Let’s Inject a little normalcy into this crazy world, shall we? We are back with May Dividends! I update my New Dividend Payouts every month and my Blogroll is crawling with Dividend sites, let’s face it, I’m a Dividend Junkie. Surely, I am far from alone. There are loads of us out here in the … Continue reading Back to Dividends in May
As I write this, the world is in the midst of the COVID-19 pandemic or Severe Acute Respiratory Syndrome (SARS-CoV-2). As a world, at the beginning of May, we crossed 300,000 deaths, and we have more ahead of us. Our hospitals have been swamped, our medics are working flat out, double shifts in many cases, schools have closed and normal life has been suspended while the world’s governments try to bring it under control. We are in the surreal position, that everyone knows that this is only a temporary respite until a vaccine is available sometime in 2021. I started trying to keep a graph, but I stopped after about 6 weeks, it was just too depressing…. If you are into the data, you’ll find the latest stats here. UK is set to be the worst place in Europe within a few weeks, I suspect.

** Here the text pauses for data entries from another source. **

(* ===== verification/Multisense.v ===== *)
(** * Multisense: probing the audio channel

    [_check_multisense] finds out whether the audio library has its
    multisense code compiled in: it sets the mute of the effect channel
    to 0 and to 1, reads it back each time, and puts the first setting
    back.  A library without the code ignores the writes, and the global
    [multisense_available] is cleared.

    The audio library is an interface: a type of states with the two
    functions the probe calls.  The theorems are proved against the
    interface with one law or the other; two instances discharge the
    laws. *)

From Stdlib Require Import ZArith Lia List.
From stdpp Require Import base tactics option list.
From S2P Require Import Prelude.

(** ** The interface of the audio library *)

(** [edje_audio_channel_mute_get] and [edje_audio_channel_mute_set] on
    [EDJE_CHANNEL_EFFECT]. *)
Class Channel (S : Type) := {
  mute_get : S -> Z;
  mute_set : Z -> S -> S
}.

(** A library with multisense: a mute is an [Eina_Bool], and the one
    written is the one read. *)
Class Multisense (S : Type) `{Channel S} := {
  mute_bool : forall s, mute_get s = 0 \/ mute_get s = 1;
  mute_get_set : forall v s, v = 0 \/ v = 1 -> mute_get (mute_set v s) = v
}.

(** A library without it: writing changes nothing that is read. *)
Class NoMultisense (S : Type) `{Channel S} := {
  mute_ignored : forall v s, mute_get (mute_set v s) = mute_get s
}.

(** ** The probe *)

Section Probe.

Context {S : Type} `{Channel S}.

(** The body of the loop for one value of [enabled]: the channel and
    [multisense_available]. *)
Definition probe_step (sa : S * Z) (enabled : Z) : S * Z :=
  let s := mute_set enabled sa.1 in
  (s, if decide (enabled <> mute_get s) then EINA_FALSE else sa.2).

(** [for (enabled = 0; enabled < 2; enabled++)], with the fuel that
    bounds its turns. *)
Fixpoint probe_loop (fuel : nat) (enabled : Z) (sa : S * Z) : S * Z :=
  match fuel with
  | O => sa
  | Datatypes.S fuel' =>
    if enabled <? 2
    then probe_loop fuel' (wrap_int (enabled + 1)) (probe_step sa enabled)
    else sa
  end.

(** [_check_multisense]: the channel after the probe and the new value
    of [multisense_available]. *)
Definition _check_multisense (s : S) (multisense_available : Z) : S * Z :=
  let setting := mute_get s in
  let sa := probe_loop 2 0 (s, multisense_available) in
  (mute_set setting sa.1, sa.2).

End Probe.

(** ** Two libraries *)

(** With multisense: the state is the mute. *)
#[global] Instance working_channel : Channel bool := {
  mute_get s := of_bool s;
  mute_set v _ := truthy v
}.

(** Without: nothing to set. *)
#[global] Instance stub_channel : Channel unit := {
  mute_get _ := 0;
  mute_set _ s := s
}.

#[global] Instance working_multisense : Multisense bool.
Proof.
  split.
  - intros []; simpl; auto.
  - by intros v s [-> | ->].
Qed.

#[global] Instance stub_no_multisense : NoMultisense unit.
Proof. by split. Qed.

(** ** The loop *)

Section ProbeFacts.

Context {S : Type} `{Channel S}.

(** Two turns are all the loop makes: more fuel changes nothing. *)
Lemma probe_loop_fuel fuel sa :
  (2 <= fuel)%nat ->
  probe_loop fuel 0 sa = probe_step (probe_step sa 0) 1.
Proof. destruct fuel as [|[|[|fuel]]]; (lia || done). Qed.

(** With a library that has multisense the probe changes neither
    [multisense_available] nor the mute of the channel. *)
Theorem _check_multisense_available `{!Multisense S} s a :
  (_check_multisense s a).2 = a /\
  mute_get (_check_multisense s a).1 = mute_get s.
Proof.
  unfold _check_multisense. rewrite probe_loop_fuel by done.
  unfold probe_step. simpl.
  rewrite !mute_get_set by (auto using mute_bool).
  by rewrite !decide_False by (by intros []).
Qed.

(** C30: with a library that ignores the writes the probe clears
    [multisense_available], whatever the mute of the channel is. *)
Theorem _check_multisense_missing `{!NoMultisense S} s a :
  (_check_multisense s a).2 = EINA_FALSE.
Proof.
  unfold _check_multisense. rewrite probe_loop_fuel by done.
  unfold probe_step. simpl. rewrite !mute_ignored.
  repeat case_decide; try done. lia.
Qed.

End ProbeFacts.

Lemma _check_multisense_available_witness :
  (_check_multisense true EINA_TRUE).2 = EINA_TRUE /\
  mute_get (_check_multisense true EINA_TRUE).1 = mute_get true.
Proof. apply (_check_multisense_available true EINA_TRUE). Defined.

Lemma _check_multisense_missing_witness :
  (_check_multisense tt EINA_TRUE).2 = EINA_FALSE.
Proof. apply (_check_multisense_missing tt EINA_TRUE). Defined.
(** The command line: the three ways out of it, or on to the window. *)
Lemma read_command_line_spec s :
  wp (read_command_line argv ecore_getopt_parse)
    (fun _ s' =>
       m_retval s' = m_retval s /\ m_config_set s' = m_config_set s /\
       0 <= m_args s' /\ truthy (quit_option (m_locals s')) = false /\
       ~ (truthy (cmd_options (m_locals s')) = true /\ m_args s' = argc argv) /\
       m_trace s' =
         m_trace s ++ called ["ecore_getopt_parse"]
         ++ scale_events (scale (m_locals s')))
    (fun s' =>
       m_config_set s' = m_config_set s /\
       (m_args s' < 0 /\ m_retval s' = EXIT_FAILURE /\
        m_trace s' =
          m_trace s ++ called ["ecore_getopt_parse"]
          ++ [ECritical "Could not parse command line options"] \/
        0 <= m_args s' /\ m_retval s' = m_retval s /\
        (truthy (quit_option (m_locals s')) = true /\
         m_trace s' =
           m_trace s ++ called ["ecore_getopt_parse"]
           ++ scale_events (scale (m_locals s')) \/
         truthy (quit_option (m_locals s')) = false /\
         truthy (cmd_options (m_locals s')) = true /\ m_args s' = argc argv /\
         m_trace s' =
           m_trace s ++ called ["ecore_getopt_parse"]
           ++ scale_events (scale (m_locals s')) ++ missing_events argv)))
    (fun s' => outside' s') s.
Proof.
  unfold read_command_line.
  wp_part parse_command_line_spec m_config_set; [| |by intros ? [_ []]].
  2: { intros s1 (Hc & Ha%Z.ltb_lt & _ & Ht & Hr). split; [done|]. by left. }
  intros _ s1 (Hc & Ha%Z.ltb_ge & Hp & Ht & Hr).
  wp_part apply_options_spec kept; [| |by intros ? [_ []]].
  2: { intros s2 ((Hl & Ha2 & Hr2 & Hc2)%kept_eq & Hq & Ht2).
       split; [congruence|]. right. rewrite Ha2, Hr2, Hl, Ht2, Ht, <- app_assoc.
       repeat split; try done. by left. }
  intros _ s2 ((Hl & Ha2 & Hr2 & Hc2)%kept_eq & Hq & Ht2).
  rewrite <- Hl in Hq, Ht2. rewrite <- Ha2 in Ha.
  wp_part command_spec kept.
  - intros _ s3 ((Hl3 & Ha3 & Hr3 & Hc3)%kept_eq & Ht3 & Hm).
    rewrite Hl3, Ha3, Hr3, Hc3, Ht3, Hr2, Hc2, Ht2, Ht, <- app_assoc.
    repeat split; (done || congruence).
  - intros s3 ((Hl3 & Ha3 & Hr3 & Hc3)%kept_eq & Hcmd & Hargs & Ht3).
    split; [congruence|]. right.
    rewrite Hl3, Ha3, Hr3, Ht3, Hr2, Ht2, Ht, <- !app_assoc.
    repeat split; try done. right. repeat split; done.
  - intros s3 ((Hl3 & Ha3 & _)%kept_eq & Hcmd & Hu). unfold reads_outside.
    rewrite Hl3, Ha3, Ha2. rewrite Ha2 in Hu, Ha.
    repeat split; [done| |done|by eexists]. destruct Hu as [?|[? ?]]; eauto.
Qed.
(** C5: [is_zero_balance_orig] is 1 exactly when newbalanceOrig == 0 and
    [is_zero_balance_dest] is 1 exactly when oldbalanceDest == 0 (float64
    equality, under which -0.0 == 0); otherwise each is 0. *)
Theorem zero_balance_indicators (w : world) (df : loc) (f : frame)
    (i : nat) (r : raw_transaction) :
  heap w !! df = Some f ->
  raw_row f i = Some r ->
  exists f' d,
    deref (create_advanced_features df w) = Ok f'
    /\ derived_row f' i = Some d
    /\ (is_zero_balance_orig d = 1%Z <-> (newbalanceOrig r =? 0)%float = true)
    /\ (is_zero_balance_orig d = 0%Z <-> (newbalanceOrig r =? 0)%float = false)
    /\ (is_zero_balance_dest d = 1%Z <-> (oldbalanceDest r =? 0)%float = true)
    /\ (is_zero_balance_dest d = 0%Z <-> (oldbalanceDest r =? 0)%float = false).
Proof.
  intros Hdf Hrow.
  destruct (create_advanced_features_row w df f i r Hdf Hrow) as (f' & H1 & H2).
  exists f', (spec_formulas r). split; [assumption|]. split; [assumption|].
  simpl.
  destruct (newbalanceOrig r =? 0)%float, (oldbalanceDest r =? 0)%float;
    repeat split; intros; congruence.
Qed.

(** ** Runs on arbitrary frames *)

(** The run on the copy: statement by statement, with a case analysis on
    every column the program reads. *)
Ltac run :=
  repeat
    (first [ rewrite !bind_eq;
             first [ rewrite !getitem_insert
                   | rewrite !setitem_insert
                   | rewrite !lift_eq ]
           | rewrite !ret_eq ];
     repeat first
       [ rewrite frame_get_set_eq
       | rewrite frame_get_set_ne by discriminate ];
     repeat match goal with
       | H : frame_get ?k ?f = _ |- context [frame_get ?k ?f] => rewrite H
       end;
     try match goal with
       | |- context [match frame_get ?k ?f with _ => _ end] =>
           destruct (frame_get k f) as [[?|?|?]|] eqn:?
       end;
     cbn [series_sub series_div series_add_scalar series_eq_scalar
          series_gt_scalar np_log1p];
     cbv beta iota;
     try solve [eauto | reflexivity]).

(** Whatever the frame, a run creates exactly one object, the copy, and
    touches nothing else: every object of the store it started from is left
    as it was, and the classifier is not called. *)
Lemma create_advanced_features_shape (w : world) (df : loc) (f : frame) :
  heap w !! df = Some f ->
  exists o g,
    create_advanced_features df w
    = (o, World (<[fresh (dom (heap w)) := g]> (heap w)) (calls w)).
Proof.
  intros Hdf. unfold create_advanced_features.
  rewrite bind_eq, (copy_eq _ _ _ Hdf). cbv beta iota.
  run.
Qed.

(** The outcome depends on the columns of the frame alone: not on where the
    object lives, nor on the other objects, nor on the calls made so far. *)
Lemma create_advanced_features_relocate (w1 w2 : world) (df1 df2 : loc)
    (f : frame) :
  heap w1 !! df1 = Some f ->
  heap w2 !! df2 = Some f ->
  deref (create_advanced_features df1 w1)
  = deref (create_advanced_features df2 w2).
Proof.
  intros H1 H2. unfold create_advanced_features.
  rewrite !bind_eq, (copy_eq _ _ _ H1), (copy_eq _ _ _ H2). cbv beta iota.
  run; rewrite !deref_insert; reflexivity.
Qed.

Source – Our world in data
However, there is hope out there – there are signs that things are coming under control. In many countries, even the UK, the death rate is slowing, some are thankfully starting to ease lockdown, but there is no doubt about the world’s economy is in a bit of a mess!
So What is happening?
How is everyone taking the changes to our lifestyle? The answer is many faceted, but here are a few examples.
- Some are taking it very well, particularly the very elderly. A friend 91, now effectively house bound, or should I say room bound in a tiny apartment, is remarkably sanguine about it. Everyone in the complex is doing the same. No-one is letting anyone, even family, in and food deliveries are left outside their front doors… Many of these older people lived through WW2 and rationing, so they are just shrugging their shoulders and turning the TV on! Let’s face it, the very elderly are among the ones who are most exposed, but the general feedback, is we’ve had a good innings and we have to die at some stage, so I’m not going to worry about it!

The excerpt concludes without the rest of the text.